Material provided >>
┌──

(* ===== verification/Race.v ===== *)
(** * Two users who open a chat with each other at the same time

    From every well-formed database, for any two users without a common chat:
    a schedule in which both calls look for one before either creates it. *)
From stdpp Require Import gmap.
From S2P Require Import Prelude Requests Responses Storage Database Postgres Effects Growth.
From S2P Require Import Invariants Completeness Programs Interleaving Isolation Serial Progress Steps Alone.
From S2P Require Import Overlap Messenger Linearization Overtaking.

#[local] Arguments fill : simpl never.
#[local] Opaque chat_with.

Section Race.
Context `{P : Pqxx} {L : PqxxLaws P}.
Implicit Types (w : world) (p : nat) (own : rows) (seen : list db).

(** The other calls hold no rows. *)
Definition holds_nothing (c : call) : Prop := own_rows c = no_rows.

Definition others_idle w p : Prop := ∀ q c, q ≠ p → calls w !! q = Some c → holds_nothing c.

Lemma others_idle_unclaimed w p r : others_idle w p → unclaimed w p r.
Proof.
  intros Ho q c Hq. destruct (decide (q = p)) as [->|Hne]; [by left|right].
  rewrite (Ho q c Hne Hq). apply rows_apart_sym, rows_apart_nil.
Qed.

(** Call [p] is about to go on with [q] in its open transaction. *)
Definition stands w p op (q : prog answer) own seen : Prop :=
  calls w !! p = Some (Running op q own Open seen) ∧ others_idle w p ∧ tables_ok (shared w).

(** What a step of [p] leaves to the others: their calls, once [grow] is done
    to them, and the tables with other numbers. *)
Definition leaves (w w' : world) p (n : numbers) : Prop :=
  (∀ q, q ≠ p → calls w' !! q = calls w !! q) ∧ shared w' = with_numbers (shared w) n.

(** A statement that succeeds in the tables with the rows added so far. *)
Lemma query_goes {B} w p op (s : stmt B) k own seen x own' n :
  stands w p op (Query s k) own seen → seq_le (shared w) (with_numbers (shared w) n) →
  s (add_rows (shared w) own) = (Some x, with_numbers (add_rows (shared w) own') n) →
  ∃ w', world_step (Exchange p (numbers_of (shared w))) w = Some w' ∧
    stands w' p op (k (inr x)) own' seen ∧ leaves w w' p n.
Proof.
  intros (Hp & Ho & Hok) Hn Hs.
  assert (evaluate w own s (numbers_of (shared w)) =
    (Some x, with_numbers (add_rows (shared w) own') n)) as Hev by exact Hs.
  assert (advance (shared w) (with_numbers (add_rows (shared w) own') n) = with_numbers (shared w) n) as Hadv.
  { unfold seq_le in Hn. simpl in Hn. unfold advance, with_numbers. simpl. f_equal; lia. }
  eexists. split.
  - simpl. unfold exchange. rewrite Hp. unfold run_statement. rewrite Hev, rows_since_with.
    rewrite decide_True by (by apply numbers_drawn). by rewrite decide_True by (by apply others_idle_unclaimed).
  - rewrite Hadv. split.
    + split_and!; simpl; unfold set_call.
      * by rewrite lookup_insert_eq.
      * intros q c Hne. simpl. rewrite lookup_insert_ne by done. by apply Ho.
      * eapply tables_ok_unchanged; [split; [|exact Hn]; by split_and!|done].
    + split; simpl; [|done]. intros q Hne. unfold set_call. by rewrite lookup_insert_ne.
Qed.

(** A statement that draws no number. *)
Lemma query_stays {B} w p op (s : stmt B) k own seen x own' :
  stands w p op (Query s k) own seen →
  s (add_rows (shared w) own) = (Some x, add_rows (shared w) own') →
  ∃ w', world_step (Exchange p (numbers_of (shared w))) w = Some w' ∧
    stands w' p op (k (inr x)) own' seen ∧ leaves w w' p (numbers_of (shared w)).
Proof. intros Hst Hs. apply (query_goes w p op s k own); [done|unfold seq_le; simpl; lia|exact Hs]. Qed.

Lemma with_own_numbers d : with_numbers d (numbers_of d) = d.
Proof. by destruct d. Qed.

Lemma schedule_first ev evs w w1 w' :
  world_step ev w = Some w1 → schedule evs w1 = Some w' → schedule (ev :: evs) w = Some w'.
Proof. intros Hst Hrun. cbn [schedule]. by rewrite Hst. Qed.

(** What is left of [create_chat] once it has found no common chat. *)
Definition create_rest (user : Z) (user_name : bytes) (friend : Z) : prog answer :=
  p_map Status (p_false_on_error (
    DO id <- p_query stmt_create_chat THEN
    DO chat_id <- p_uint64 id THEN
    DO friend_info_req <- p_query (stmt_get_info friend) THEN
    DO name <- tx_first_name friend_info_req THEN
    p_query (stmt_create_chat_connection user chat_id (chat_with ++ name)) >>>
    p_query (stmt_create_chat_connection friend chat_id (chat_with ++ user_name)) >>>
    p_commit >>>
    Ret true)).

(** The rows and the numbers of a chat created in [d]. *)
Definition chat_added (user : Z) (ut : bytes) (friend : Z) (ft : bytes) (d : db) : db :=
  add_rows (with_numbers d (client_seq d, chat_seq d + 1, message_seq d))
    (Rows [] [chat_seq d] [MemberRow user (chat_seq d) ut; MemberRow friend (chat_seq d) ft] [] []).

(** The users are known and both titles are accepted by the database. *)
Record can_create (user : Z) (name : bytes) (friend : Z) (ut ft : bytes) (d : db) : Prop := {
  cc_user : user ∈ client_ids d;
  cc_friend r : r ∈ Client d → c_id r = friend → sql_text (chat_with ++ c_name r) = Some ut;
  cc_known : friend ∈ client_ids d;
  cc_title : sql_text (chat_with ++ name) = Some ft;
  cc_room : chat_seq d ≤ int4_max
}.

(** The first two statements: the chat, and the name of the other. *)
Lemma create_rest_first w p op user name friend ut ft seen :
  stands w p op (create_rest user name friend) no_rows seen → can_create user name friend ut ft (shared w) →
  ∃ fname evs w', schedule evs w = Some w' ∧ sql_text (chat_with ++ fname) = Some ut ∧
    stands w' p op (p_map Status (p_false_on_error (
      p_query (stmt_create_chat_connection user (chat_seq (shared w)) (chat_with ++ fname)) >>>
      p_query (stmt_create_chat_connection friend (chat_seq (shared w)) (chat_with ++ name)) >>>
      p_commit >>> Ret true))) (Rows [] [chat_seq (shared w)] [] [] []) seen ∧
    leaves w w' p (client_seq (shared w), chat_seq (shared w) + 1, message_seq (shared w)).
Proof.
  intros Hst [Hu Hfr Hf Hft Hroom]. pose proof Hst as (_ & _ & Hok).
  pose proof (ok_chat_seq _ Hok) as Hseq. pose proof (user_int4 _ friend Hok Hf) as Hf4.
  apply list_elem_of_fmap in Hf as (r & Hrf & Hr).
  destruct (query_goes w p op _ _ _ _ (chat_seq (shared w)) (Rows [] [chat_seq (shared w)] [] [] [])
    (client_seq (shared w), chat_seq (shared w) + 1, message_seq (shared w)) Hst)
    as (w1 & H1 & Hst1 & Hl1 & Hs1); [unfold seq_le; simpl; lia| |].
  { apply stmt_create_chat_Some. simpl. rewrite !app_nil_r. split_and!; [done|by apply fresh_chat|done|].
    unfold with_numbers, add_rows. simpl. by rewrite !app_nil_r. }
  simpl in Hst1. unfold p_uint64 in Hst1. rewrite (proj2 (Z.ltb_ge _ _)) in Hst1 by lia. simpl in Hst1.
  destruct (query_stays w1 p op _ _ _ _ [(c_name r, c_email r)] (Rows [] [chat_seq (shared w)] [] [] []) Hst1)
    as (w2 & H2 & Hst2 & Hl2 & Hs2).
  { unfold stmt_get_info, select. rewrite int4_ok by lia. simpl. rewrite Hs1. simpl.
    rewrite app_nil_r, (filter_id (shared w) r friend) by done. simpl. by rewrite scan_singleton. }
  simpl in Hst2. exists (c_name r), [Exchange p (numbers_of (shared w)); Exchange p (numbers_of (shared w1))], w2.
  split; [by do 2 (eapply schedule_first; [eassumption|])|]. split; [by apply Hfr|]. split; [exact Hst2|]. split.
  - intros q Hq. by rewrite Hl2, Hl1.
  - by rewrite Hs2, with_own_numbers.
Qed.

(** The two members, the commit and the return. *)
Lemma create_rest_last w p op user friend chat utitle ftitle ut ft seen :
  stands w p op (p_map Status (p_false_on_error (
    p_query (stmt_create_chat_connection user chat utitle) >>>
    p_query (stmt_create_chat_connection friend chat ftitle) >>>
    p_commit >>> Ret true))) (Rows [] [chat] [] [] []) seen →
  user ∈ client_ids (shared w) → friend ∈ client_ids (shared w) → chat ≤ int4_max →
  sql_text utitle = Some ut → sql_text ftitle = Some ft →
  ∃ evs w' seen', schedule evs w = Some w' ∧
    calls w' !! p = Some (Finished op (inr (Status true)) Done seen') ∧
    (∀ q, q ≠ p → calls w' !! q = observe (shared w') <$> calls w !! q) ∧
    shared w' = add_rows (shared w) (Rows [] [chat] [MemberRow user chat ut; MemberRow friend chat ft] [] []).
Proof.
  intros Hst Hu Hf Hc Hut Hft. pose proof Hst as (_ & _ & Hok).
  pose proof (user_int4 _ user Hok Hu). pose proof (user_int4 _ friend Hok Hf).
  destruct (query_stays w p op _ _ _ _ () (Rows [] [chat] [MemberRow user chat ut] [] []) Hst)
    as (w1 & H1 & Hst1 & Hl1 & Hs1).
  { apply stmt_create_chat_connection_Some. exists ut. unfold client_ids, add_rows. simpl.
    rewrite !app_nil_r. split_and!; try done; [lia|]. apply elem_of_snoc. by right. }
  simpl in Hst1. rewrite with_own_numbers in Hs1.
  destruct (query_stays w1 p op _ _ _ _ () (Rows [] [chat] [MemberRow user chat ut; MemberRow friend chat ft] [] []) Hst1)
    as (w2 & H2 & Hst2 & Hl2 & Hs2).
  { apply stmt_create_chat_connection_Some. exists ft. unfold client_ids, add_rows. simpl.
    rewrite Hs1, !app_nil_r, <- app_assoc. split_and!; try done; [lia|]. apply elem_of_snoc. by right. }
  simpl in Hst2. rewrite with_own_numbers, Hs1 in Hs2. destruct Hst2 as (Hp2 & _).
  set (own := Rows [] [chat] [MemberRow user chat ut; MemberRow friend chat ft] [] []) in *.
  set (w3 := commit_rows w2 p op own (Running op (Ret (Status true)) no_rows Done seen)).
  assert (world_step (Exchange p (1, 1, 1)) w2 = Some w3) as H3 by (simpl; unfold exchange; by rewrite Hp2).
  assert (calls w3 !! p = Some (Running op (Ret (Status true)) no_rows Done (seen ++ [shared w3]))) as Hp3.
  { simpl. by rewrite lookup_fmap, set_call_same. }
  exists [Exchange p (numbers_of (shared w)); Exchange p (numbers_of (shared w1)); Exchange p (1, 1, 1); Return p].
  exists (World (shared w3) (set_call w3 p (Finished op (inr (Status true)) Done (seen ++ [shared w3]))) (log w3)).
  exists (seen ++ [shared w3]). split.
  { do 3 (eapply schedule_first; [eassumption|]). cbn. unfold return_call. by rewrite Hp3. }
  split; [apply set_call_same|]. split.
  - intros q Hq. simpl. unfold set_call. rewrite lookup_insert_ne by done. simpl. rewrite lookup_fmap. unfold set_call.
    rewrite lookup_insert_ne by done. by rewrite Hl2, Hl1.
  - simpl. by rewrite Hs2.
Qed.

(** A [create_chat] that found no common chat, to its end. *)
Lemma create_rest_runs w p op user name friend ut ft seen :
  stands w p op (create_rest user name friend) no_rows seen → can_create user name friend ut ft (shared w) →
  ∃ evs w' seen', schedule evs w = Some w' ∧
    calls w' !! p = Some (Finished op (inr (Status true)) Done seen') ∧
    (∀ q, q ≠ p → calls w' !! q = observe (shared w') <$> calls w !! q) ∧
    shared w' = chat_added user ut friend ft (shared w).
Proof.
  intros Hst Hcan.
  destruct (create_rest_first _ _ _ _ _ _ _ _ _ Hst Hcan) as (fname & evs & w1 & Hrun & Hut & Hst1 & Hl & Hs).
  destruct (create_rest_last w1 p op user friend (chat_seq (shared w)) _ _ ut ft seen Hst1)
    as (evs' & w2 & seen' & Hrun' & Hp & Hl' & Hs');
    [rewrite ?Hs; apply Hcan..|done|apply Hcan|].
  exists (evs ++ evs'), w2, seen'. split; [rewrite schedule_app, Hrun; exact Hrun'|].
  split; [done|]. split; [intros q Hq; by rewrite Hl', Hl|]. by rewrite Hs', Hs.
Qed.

└──

Exercise requirements >>
Above are the records; report each line in them that includes the word "users".

Written answer >>
(** * Two users who open a chat with each other at the same time
    From every well-formed database, for any two users without a common chat:
(** The users are known and both titles are accepted by the database. *)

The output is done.